WHAT YOU ARE ASKED TO DO: Would you please return every line from the listing that contains the word "Type"?

LISTED RECORDS:
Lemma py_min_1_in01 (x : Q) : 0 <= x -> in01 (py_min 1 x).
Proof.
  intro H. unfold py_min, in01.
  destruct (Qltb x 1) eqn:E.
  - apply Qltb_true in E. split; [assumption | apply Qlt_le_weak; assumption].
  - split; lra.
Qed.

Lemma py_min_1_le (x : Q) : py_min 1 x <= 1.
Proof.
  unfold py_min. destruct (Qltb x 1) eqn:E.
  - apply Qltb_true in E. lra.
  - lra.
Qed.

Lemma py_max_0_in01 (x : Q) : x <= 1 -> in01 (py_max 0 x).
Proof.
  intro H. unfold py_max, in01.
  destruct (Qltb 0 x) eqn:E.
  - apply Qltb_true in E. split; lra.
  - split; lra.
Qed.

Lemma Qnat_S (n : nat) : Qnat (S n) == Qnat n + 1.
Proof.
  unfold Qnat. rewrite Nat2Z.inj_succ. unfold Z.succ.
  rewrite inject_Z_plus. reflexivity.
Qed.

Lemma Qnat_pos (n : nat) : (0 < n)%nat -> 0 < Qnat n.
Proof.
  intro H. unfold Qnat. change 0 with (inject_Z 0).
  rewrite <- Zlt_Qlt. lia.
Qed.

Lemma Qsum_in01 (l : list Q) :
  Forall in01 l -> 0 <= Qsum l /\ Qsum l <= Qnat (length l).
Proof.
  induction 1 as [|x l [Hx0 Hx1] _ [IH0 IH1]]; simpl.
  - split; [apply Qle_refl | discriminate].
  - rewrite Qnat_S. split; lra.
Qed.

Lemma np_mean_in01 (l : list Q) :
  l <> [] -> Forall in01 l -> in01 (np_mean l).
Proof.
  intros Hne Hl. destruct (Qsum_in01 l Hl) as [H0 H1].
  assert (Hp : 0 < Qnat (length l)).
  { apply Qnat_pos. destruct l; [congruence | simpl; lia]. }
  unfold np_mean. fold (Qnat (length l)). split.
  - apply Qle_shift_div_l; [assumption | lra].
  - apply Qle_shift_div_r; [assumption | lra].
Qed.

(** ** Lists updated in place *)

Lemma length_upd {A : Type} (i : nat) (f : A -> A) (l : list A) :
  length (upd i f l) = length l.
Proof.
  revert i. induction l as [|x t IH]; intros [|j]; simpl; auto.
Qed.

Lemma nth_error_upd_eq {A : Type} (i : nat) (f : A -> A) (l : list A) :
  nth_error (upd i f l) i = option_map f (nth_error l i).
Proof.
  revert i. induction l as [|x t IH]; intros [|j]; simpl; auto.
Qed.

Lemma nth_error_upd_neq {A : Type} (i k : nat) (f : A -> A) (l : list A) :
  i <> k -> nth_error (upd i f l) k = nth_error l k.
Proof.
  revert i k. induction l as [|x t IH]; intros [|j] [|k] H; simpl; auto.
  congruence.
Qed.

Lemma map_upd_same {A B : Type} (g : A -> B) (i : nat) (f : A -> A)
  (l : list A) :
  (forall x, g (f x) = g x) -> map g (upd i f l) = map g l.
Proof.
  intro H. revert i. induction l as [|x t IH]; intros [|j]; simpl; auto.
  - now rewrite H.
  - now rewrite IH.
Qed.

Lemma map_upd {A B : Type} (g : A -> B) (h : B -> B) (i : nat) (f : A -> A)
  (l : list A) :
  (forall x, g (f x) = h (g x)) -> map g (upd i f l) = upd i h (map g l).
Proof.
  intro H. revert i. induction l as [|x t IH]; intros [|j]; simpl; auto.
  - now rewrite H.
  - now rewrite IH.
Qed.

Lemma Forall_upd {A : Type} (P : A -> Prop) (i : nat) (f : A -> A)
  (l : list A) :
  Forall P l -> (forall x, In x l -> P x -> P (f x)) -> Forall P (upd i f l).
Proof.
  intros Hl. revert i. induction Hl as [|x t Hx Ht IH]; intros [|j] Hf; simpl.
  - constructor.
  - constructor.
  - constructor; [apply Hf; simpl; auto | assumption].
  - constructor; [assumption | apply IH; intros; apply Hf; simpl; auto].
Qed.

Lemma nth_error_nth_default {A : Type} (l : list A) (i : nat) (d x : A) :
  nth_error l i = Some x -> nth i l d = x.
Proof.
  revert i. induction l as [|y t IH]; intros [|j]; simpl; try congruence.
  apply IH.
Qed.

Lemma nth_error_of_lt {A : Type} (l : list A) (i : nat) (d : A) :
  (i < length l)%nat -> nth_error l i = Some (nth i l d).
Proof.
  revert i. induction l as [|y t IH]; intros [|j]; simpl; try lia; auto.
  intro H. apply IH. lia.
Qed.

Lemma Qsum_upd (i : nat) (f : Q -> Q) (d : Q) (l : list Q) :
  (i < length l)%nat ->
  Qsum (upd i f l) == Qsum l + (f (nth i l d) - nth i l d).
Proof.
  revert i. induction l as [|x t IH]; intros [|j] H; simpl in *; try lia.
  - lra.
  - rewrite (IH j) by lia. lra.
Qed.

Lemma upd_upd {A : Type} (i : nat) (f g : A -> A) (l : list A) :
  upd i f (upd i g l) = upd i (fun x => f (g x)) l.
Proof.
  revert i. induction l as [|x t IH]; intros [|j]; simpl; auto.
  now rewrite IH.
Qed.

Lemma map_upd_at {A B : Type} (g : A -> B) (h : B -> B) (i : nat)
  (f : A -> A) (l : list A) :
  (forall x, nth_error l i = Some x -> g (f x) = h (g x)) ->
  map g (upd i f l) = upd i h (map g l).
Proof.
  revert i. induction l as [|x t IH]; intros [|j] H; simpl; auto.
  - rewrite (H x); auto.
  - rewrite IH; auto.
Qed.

...

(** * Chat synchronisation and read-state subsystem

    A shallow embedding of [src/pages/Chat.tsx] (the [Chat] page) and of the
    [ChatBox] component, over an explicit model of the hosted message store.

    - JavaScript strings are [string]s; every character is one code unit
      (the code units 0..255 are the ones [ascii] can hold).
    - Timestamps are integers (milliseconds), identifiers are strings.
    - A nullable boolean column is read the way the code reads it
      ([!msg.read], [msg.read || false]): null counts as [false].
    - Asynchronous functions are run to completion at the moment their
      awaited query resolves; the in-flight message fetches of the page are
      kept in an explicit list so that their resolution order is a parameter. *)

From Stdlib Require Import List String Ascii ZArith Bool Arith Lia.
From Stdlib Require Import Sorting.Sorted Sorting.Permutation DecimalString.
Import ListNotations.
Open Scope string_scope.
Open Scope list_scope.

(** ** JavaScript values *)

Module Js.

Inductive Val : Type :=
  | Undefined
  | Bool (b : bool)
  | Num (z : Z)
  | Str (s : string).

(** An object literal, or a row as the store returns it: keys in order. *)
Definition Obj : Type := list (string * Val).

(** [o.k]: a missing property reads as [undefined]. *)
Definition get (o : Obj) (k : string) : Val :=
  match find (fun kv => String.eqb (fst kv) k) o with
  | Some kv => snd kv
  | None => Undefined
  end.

PROBLEM SOLUTION:
Lemma length_upd {A : Type} (i : nat) (f : A -> A) (l : list A) :
Lemma nth_error_upd_eq {A : Type} (i : nat) (f : A -> A) (l : list A) :
Lemma nth_error_upd_neq {A : Type} (i k : nat) (f : A -> A) (l : list A) :
Lemma map_upd_same {A B : Type} (g : A -> B) (i : nat) (f : A -> A)
Lemma map_upd {A B : Type} (g : A -> B) (h : B -> B) (i : nat) (f : A -> A)
Lemma Forall_upd {A : Type} (P : A -> Prop) (i : nat) (f : A -> A)
Lemma nth_error_nth_default {A : Type} (l : list A) (i : nat) (d x : A) :
Lemma nth_error_of_lt {A : Type} (l : list A) (i : nat) (d : A) :
Lemma upd_upd {A : Type} (i : nat) (f g : A -> A) (l : list A) :
Lemma map_upd_at {A B : Type} (g : A -> B) (h : B -> B) (i : nat)
Inductive Val : Type :=
Definition Obj : Type := list (string * Val).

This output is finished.